Optimal Protamine Dosing for Heparin Reversal Following Cardiopulmonary Bypass
Study Details
Study Description
Brief Summary
The purpose of this study is to compare two different dosing strategies of a drug named protamine.
| Condition or Disease | Intervention/Treatment | Phase |
|---|---|---|
|
Phase 4 |
Study Design
Arms and Interventions
| Arm | Intervention/Treatment |
|---|---|
| Experimental: Fixed Dose Protamine group Participants in the group will receive a one time dose of 250 mg Protamine to reverse heparin during the standard cardiopulmonary bypass management during cardiac surgery. |
Drug: Protamine fixed dose
250 mg of protamine intravenously (IV), one time use
|
| Active Comparator: Ratio Dose Protamine Group Participants in the group will receive a ratio dose of Protamine in a 1mg per 100 units of heparin ratio to reverse heparin during the standard cardiopulmonary bypass management during cardiac surgery. |
Drug: Protamine ratio dose
1mg of protamine per 100 units of heparin given intravenously (IV), one time use
|
Outcome Measures
Primary Outcome Measures
- Change in activated clotting time [Baseline (before start of surgery), up to 4 hours (after cardiopulmonary bypass srugery)]
Activated clotting times will be measured using standard coagulation monitor
Secondary Outcome Measures
- Additional protamine dosing [Up to 4 hours]

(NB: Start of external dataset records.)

(* ===== verification/ChainInvariant.v ===== *)
(** * The chain stays valid

    The invariant of the chain of [Blockchain] and the proofs that every operation
    keeps it: the database holds a chain of blocks each of which satisfies the
    consensus rules relative to the blocks before it, whatever blocks are offered,
    in whatever order, with reorganisations, failed ones included.

    Operations are specified by their weakest preconditions: [wp m Q E s] says that
    [m], run in the state [s], returns a result and a state that satisfy [Q], or
    ends with an error and a state that satisfy [E]. *)
From Stdlib Require Import SpecFloat.
From stdpp Require Import gmap sorting.
From S2P Require Import Prelude Keccak Median Difficulty HardFork Serialization Basic TxExtra FormatUtils Reward Checkpoints TxPool Database ChainRules TxVerify Blockchain.
Import Serialization Basic TxExtra FormatUtils Reward Database ChainRules Blockchain.
#[local] Set Warnings "-clear-no-such-hyp".

Module ChainInvariant.

(** ** Weakest preconditions *)

Definition wp {A} (m : B A) (Q : A -> Blockchain -> Prop) (E : error -> Blockchain -> Prop) (s : Blockchain) : Prop :=
  match m s with
  | (s, inl e) => E e s
  | (s, inr x) => Q x s
  end.

Lemma wp_ret {A} (x : A) Q E s : Q x s -> wp (ret x) Q E s.
Proof. done. Qed.
Lemma wp_raise {A} e (Q : A -> Blockchain -> Prop) (E : error -> Blockchain -> Prop) s : E e s -> wp (raise e) Q E s.
Proof. done. Qed.
Lemma wp_bind {A C} (m : B A) (f : A -> B C) Q E s : wp m (fun x s' => wp (f x) Q E s') E s -> wp (m ≫= f) Q E s.
Proof. unfold wp, mbind, B_bind. destruct (m s) as [s' [e|x]]; done. Qed.
Lemma wp_state Q E s : Q s s -> wp state Q E s.
Proof. done. Qed.
Lemma wp_update f Q E s : Q tt (f s) -> wp (update f) Q E s.
Proof. done. Qed.
Lemma wp_need {A} e (o : option A) (Q : A -> Blockchain -> Prop) (E : error -> Blockchain -> Prop) s :
  (forall x, o = Some x -> Q x s) -> (o = None -> E e s) -> wp (need e o) Q E s.
Proof. destruct o; unfold wp; cbn; auto. Qed.
Lemma wp_reads {A} (f : BlockchainLMDB -> option A) x Q E s : f (m_db s) = Some x -> Q x s -> wp (reads f) Q E s.
Proof. unfold wp, reads. by intros ->. Qed.
Lemma wp_mono {A} (m : B A) (Q Q' : A -> Blockchain -> Prop) (E E' : error -> Blockchain -> Prop) s :
  wp m Q E s -> (forall x s', Q x s' -> Q' x s') -> (forall e s', E e s' -> E' e s') -> wp m Q' E' s.
Proof. unfold wp. destruct (m s) as [s' [e|x]]; auto. Qed.
Lemma wp_run {A} (m : B A) Q E s s' x : m s = (s', inr x) -> Q x s' -> wp m Q E s.
Proof. unfold wp. by intros ->. Qed.

(** A loop: an invariant indexed by the elements that are left. *)
Lemma wp_for_each {A} (f : A -> B ()) (I : list A -> Blockchain -> Prop) E l s :
  (forall x l' s, I (x :: l') s -> wp (f x) (fun _ s' => I l' s') E s) -> I l s -> wp (for_each f l) (fun _ s' => I [] s') E s.
Proof.
  intros Hf. revert s. induction l as [|x l IH]; intros s HI; [done|]. cbn [for_each]. apply wp_bind.
  eapply wp_mono; [by apply Hf|intros [] s'; apply IH|done].
Qed.

(** ** Blocks that satisfy the rules *)

Section Rules.
Context {HF : FastHash} {C : DbCrypto} {R : TxVerify.RctVerify} {P : PowHash}.
Variables (ndebug : bool).

(** A proof of work of a block with this hash. *)
Definition pow_of_id (id h : hash) : Prop := exists b, block_id b = id /\ get_block_longhash b = h.

Definition tail_hash (l : list entry) : hash := default null_hash (e_hash <$> last l).
Definition total_work (l : list entry) : Z := default 0 (e_difficulty <$> last l).
(** The coins that are stored with a block: none with the first. *)
Definition coins_at (l : list entry) (i : nat) : Z := default 0 (bi_coins <$> (e_info i <$> l !! i)).
Definition total_coins (l : list entry) : Z := if (length l =? 0)%nat then 0 else coins_at l (length l - 1).
Definition interval_coins (l : list entry) : Z :=
  let h := Z.of_nat (length l) in
  let c := h - h mod COIN_EMISSION_HEIGHT_INTERVAL in
  if c =? 0 then 0 else coins_at l (Z.to_nat (c - 1)).
Definition recent_sizes (l : list entry) : list Z := e_size <$> drop (length l - Z.to_nat CRYPTONOTE_REWARD_BLOCKS_WINDOW) l.
Definition sum_fees (txs : list transaction) : Z := foldl (fun a tx => a +w txnFee (rct_signatures tx)) 0 txs.
(** The size of a blob that parses to the transaction.  The parser accepts integers
    with leading zeros, and the pool keeps the size of the blob that arrived. *)
Definition encoded_size (tx : transaction) (n : Z) : Prop :=
  exists blob, bytes blob /\ parse_binary read_transaction blob = Some tx /\ Z.of_nat (length blob) = n.
Definition sum_sizes (b : block) (sizes : list Z) : Z := foldl (fun a n => a +w n) (blobsize (miner_tx b)) sizes.

(** What a block has to satisfy on top of the chain [l]. *)
Record valid_block (l : list entry) (e : entry) : Prop := {
  vb_parent : prev_id (Basic.header (e_block e)) = tail_hash l;
  vb_work : exists d pow, difficulty_after ndebug (e_work <$> l) = Some d /\ d <> 0 /\ pow_of_id (e_hash e) pow /\
    Difficulty.check_hash pow d = true /\ e_difficulty e = d +w total_work l;
  vb_time : (BLOCKCHAIN_TIMESTAMP_CHECK_WINDOW <= length l)%nat ->
    median (e_timestamp <$> drop (length l - BLOCKCHAIN_TIMESTAMP_CHECK_WINDOW) l) <= e_timestamp e;
  vb_miner : prevalidate_miner_transaction (e_block e) (Z.of_nat (length l)) = true;
  vb_hashes : tx_hashes (e_block e) = TxPool.tx_hash <$> e_txs e;
  vb_inputs : exists now table db, built l db /\
    Forall (fun tx => (TxVerify.check_tx_inputs db table now tx (fun _ => false)).1.1 = true) (e_txs e);
  vb_size : exists sizes, Forall2 encoded_size (e_txs e) sizes /\ e_size e = sum_sizes (e_block e) sizes;
  vb_reward : exists base partial,
    validate_miner_transaction (recent_sizes l) (Z.of_nat (length l)) (e_block e) (e_size e) (sum_fees (e_txs e)) (interval_coins l) =
      Some (base, partial) /\ e_coins e = next_generated_coins (total_coins l) base
}.
Definition valid_chain (l : list entry) : Prop := forall i e, l !! i = Some e -> valid_block (take i l) e.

Additional protamine dose will be measured in milligrams (mg)
- Chest tube output [Up to 24 hours]
Measured in milliliters (ml)
- Units of red blood cells transfused [Up to 4 hours]
measured in units
Eligibility Criteria
Criteria
Inclusion Criteria:
-
Patients greater than or equal to 18 years of age undergoing elective cardiac surgery with cardiopulmonary bypass.
-
Patients must that have a calculated protamine dose greater than 250 mg based on standard 1:1 initial heparin to protamine dosing calculation.
Exclusion Criteria:
-
Patients who are under 18 years of age or pregnant.
-
Patients undergoing emergency surgery (ASA class E).
-
Patients with known coagulation disorders.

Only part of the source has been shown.